**Assignment**: Copy every line below precisely as it appears.

(Given data Opens)

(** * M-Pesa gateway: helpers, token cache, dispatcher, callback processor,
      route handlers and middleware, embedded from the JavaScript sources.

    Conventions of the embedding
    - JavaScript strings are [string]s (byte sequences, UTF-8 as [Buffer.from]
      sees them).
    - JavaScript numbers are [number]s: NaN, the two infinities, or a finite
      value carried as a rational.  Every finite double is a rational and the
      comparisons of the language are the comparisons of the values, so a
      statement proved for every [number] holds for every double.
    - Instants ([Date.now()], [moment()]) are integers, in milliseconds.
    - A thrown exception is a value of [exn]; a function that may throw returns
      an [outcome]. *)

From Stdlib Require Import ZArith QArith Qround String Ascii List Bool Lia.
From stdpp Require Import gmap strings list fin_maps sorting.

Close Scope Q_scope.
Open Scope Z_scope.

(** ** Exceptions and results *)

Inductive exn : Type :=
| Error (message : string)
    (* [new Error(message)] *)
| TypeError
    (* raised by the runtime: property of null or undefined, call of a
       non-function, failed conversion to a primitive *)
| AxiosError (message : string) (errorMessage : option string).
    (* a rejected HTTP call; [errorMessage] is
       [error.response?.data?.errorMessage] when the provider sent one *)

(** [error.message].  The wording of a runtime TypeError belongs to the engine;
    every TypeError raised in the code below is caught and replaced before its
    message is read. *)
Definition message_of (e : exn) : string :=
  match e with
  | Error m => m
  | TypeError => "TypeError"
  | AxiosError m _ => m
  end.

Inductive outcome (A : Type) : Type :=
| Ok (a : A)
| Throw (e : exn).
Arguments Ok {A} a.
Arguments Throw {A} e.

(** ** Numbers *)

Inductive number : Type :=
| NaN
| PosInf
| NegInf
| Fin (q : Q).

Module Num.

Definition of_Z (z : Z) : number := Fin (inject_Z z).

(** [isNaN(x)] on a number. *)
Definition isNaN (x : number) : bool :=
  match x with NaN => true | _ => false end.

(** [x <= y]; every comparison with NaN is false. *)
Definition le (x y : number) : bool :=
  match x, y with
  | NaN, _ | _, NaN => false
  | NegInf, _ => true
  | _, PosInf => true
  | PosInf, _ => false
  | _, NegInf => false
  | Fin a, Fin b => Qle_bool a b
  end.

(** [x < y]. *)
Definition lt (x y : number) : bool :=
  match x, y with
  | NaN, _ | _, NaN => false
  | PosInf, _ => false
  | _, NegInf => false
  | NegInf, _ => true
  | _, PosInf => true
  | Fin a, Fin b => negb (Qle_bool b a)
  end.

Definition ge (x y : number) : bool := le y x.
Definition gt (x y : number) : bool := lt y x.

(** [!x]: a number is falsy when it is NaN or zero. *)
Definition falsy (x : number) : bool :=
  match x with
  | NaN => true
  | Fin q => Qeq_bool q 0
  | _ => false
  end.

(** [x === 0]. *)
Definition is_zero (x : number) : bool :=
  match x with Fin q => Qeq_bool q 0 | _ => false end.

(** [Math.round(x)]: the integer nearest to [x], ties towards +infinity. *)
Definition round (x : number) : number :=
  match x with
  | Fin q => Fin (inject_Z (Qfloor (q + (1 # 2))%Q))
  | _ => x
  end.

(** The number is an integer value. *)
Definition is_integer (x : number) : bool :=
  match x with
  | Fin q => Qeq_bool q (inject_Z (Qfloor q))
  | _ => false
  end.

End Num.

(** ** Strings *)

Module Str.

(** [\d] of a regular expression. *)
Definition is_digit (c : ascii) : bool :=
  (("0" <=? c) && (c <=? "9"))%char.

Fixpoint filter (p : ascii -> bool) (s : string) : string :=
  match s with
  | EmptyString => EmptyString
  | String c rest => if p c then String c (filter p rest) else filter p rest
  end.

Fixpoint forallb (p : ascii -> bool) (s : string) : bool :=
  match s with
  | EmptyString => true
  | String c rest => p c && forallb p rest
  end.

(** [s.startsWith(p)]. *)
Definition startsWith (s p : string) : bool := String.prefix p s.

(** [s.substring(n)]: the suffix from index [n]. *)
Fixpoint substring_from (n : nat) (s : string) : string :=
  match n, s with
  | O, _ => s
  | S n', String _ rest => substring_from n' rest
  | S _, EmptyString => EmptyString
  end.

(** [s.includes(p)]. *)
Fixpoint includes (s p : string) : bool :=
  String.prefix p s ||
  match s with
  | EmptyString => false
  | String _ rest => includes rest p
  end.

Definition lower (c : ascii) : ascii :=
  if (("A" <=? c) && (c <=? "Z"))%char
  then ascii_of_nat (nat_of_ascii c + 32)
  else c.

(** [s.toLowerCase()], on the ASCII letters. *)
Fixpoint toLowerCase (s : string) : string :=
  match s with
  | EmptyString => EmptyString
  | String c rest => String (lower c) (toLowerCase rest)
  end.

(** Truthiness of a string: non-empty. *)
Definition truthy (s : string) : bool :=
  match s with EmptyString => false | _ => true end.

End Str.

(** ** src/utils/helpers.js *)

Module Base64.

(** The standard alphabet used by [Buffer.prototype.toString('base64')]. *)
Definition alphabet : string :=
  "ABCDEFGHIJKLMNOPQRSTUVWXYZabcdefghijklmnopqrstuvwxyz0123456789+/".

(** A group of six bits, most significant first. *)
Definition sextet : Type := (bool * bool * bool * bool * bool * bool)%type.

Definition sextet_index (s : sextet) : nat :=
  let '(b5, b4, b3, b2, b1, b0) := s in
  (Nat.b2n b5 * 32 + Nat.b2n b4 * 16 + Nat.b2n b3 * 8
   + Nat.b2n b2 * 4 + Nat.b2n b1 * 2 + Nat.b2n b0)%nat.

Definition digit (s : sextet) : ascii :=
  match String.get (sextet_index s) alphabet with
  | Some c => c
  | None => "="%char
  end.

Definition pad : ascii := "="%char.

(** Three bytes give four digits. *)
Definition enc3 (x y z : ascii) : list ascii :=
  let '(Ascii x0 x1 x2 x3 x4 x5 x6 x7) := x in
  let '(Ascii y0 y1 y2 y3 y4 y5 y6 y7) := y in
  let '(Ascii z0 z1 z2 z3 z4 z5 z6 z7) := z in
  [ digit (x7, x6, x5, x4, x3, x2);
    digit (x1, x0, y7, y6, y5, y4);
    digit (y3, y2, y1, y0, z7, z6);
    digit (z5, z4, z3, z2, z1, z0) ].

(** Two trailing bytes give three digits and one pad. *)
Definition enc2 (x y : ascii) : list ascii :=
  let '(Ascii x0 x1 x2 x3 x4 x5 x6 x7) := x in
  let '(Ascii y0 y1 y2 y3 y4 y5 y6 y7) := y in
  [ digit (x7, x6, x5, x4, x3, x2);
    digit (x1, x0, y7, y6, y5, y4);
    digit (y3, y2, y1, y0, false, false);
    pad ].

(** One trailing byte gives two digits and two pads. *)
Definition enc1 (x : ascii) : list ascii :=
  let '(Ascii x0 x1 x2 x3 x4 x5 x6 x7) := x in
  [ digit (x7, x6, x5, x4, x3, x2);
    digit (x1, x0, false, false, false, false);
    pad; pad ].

(Given data Closes)

**Written answer**:
(** * M-Pesa gateway: helpers, token cache, dispatcher, callback processor,
      route handlers and middleware, embedded from the JavaScript sources.

    Conventions of the embedding
    - JavaScript strings are [string]s (byte sequences, UTF-8 as [Buffer.from]
      sees them).
    - JavaScript numbers are [number]s: NaN, the two infinities, or a finite
      value carried as a rational.  Every finite double is a rational and the
      comparisons of the language are the comparisons of the values, so a
      statement proved for every [number] holds for every double.
    - Instants ([Date.now()], [moment()]) are integers, in milliseconds.
    - A thrown exception is a value of [exn]; a function that may throw returns
      an [outcome]. *)

From Stdlib Require Import ZArith QArith Qround String Ascii List Bool Lia.
From stdpp Require Import gmap strings list fin_maps sorting.

Close Scope Q_scope.
Open Scope Z_scope.

(** ** Exceptions and results *)

Inductive exn : Type :=
| Error (message : string)
    (* [new Error(message)] *)
| TypeError
    (* raised by the runtime: property of null or undefined, call of a
       non-function, failed conversion to a primitive *)
| AxiosError (message : string) (errorMessage : option string).
    (* a rejected HTTP call; [errorMessage] is
       [error.response?.data?.errorMessage] when the provider sent one *)

(** [error.message].  The wording of a runtime TypeError belongs to the engine;
    every TypeError raised in the code below is caught and replaced before its
    message is read. *)
Definition message_of (e : exn) : string :=
  match e with
  | Error m => m
  | TypeError => "TypeError"
  | AxiosError m _ => m
  end.

Inductive outcome (A : Type) : Type :=
| Ok (a : A)
| Throw (e : exn).
Arguments Ok {A} a.
Arguments Throw {A} e.

(** ** Numbers *)

Inductive number : Type :=
| NaN
| PosInf
| NegInf
| Fin (q : Q).

Module Num.

Definition of_Z (z : Z) : number := Fin (inject_Z z).

(** [isNaN(x)] on a number. *)
Definition isNaN (x : number) : bool :=
  match x with NaN => true | _ => false end.

(** [x <= y]; every comparison with NaN is false. *)
Definition le (x y : number) : bool :=
  match x, y with
  | NaN, _ | _, NaN => false
  | NegInf, _ => true
  | _, PosInf => true
  | PosInf, _ => false
  | _, NegInf => false
  | Fin a, Fin b => Qle_bool a b
  end.

(** [x < y]. *)
Definition lt (x y : number) : bool :=
  match x, y with
  | NaN, _ | _, NaN => false
  | PosInf, _ => false
  | _, NegInf => false
  | NegInf, _ => true
  | _, PosInf => true
  | Fin a, Fin b => negb (Qle_bool b a)
  end.

Definition ge (x y : number) : bool := le y x.
Definition gt (x y : number) : bool := lt y x.

(** [!x]: a number is falsy when it is NaN or zero. *)
Definition falsy (x : number) : bool :=
  match x with
  | NaN => true
  | Fin q => Qeq_bool q 0
  | _ => false
  end.

(** [x === 0]. *)
Definition is_zero (x : number) : bool :=
  match x with Fin q => Qeq_bool q 0 | _ => false end.

(** [Math.round(x)]: the integer nearest to [x], ties towards +infinity. *)
Definition round (x : number) : number :=
  match x with
  | Fin q => Fin (inject_Z (Qfloor (q + (1 # 2))%Q))
  | _ => x
  end.

(** The number is an integer value. *)
Definition is_integer (x : number) : bool :=
  match x with
  | Fin q => Qeq_bool q (inject_Z (Qfloor q))
  | _ => false
  end.

End Num.

(** ** Strings *)

Module Str.

(** [\d] of a regular expression. *)
Definition is_digit (c : ascii) : bool :=
  (("0" <=? c) && (c <=? "9"))%char.

Fixpoint filter (p : ascii -> bool) (s : string) : string :=
  match s with
  | EmptyString => EmptyString
  | String c rest => if p c then String c (filter p rest) else filter p rest
  end.

Fixpoint forallb (p : ascii -> bool) (s : string) : bool :=
  match s with
  | EmptyString => true
  | String c rest => p c && forallb p rest
  end.

(** [s.startsWith(p)]. *)
Definition startsWith (s p : string) : bool := String.prefix p s.

(** [s.substring(n)]: the suffix from index [n]. *)
Fixpoint substring_from (n : nat) (s : string) : string :=
  match n, s with
  | O, _ => s
  | S n', String _ rest => substring_from n' rest
  | S _, EmptyString => EmptyString
  end.

(** [s.includes(p)]. *)
Fixpoint includes (s p : string) : bool :=
  String.prefix p s ||
  match s with
  | EmptyString => false
  | String _ rest => includes rest p
  end.

Definition lower (c : ascii) : ascii :=
  if (("A" <=? c) && (c <=? "Z"))%char
  then ascii_of_nat (nat_of_ascii c + 32)
  else c.

(** [s.toLowerCase()], on the ASCII letters. *)
Fixpoint toLowerCase (s : string) : string :=
  match s with
  | EmptyString => EmptyString
  | String c rest => String (lower c) (toLowerCase rest)
  end.

(** Truthiness of a string: non-empty. *)
Definition truthy (s : string) : bool :=
  match s with EmptyString => false | _ => true end.

End Str.

(** ** src/utils/helpers.js *)

Module Base64.

(** The standard alphabet used by [Buffer.prototype.toString('base64')]. *)
Definition alphabet : string :=
  "ABCDEFGHIJKLMNOPQRSTUVWXYZabcdefghijklmnopqrstuvwxyz0123456789+/".

(** A group of six bits, most significant first. *)
Definition sextet : Type := (bool * bool * bool * bool * bool * bool)%type.

Definition sextet_index (s : sextet) : nat :=
  let '(b5, b4, b3, b2, b1, b0) := s in
  (Nat.b2n b5 * 32 + Nat.b2n b4 * 16 + Nat.b2n b3 * 8
   + Nat.b2n b2 * 4 + Nat.b2n b1 * 2 + Nat.b2n b0)%nat.

Definition digit (s : sextet) : ascii :=
  match String.get (sextet_index s) alphabet with
  | Some c => c
  | None => "="%char
  end.

Definition pad : ascii := "="%char.

(** Three bytes give four digits. *)
Definition enc3 (x y z : ascii) : list ascii :=
  let '(Ascii x0 x1 x2 x3 x4 x5 x6 x7) := x in
  let '(Ascii y0 y1 y2 y3 y4 y5 y6 y7) := y in
  let '(Ascii z0 z1 z2 z3 z4 z5 z6 z7) := z in
  [ digit (x7, x6, x5, x4, x3, x2);
    digit (x1, x0, y7, y6, y5, y4);
    digit (y3, y2, y1, y0, z7, z6);
    digit (z5, z4, z3, z2, z1, z0) ].

(** Two trailing bytes give three digits and one pad. *)
Definition enc2 (x y : ascii) : list ascii :=
  let '(Ascii x0 x1 x2 x3 x4 x5 x6 x7) := x in
  let '(Ascii y0 y1 y2 y3 y4 y5 y6 y7) := y in
  [ digit (x7, x6, x5, x4, x3, x2);
    digit (x1, x0, y7, y6, y5, y4);
    digit (y3, y2, y1, y0, false, false);
    pad ].

(** One trailing byte gives two digits and two pads. *)
Definition enc1 (x : ascii) : list ascii :=
  let '(Ascii x0 x1 x2 x3 x4 x5 x6 x7) := x in
  [ digit (x7, x6, x5, x4, x3, x2);
    digit (x1, x0, false, false, false, false);
    pad; pad ].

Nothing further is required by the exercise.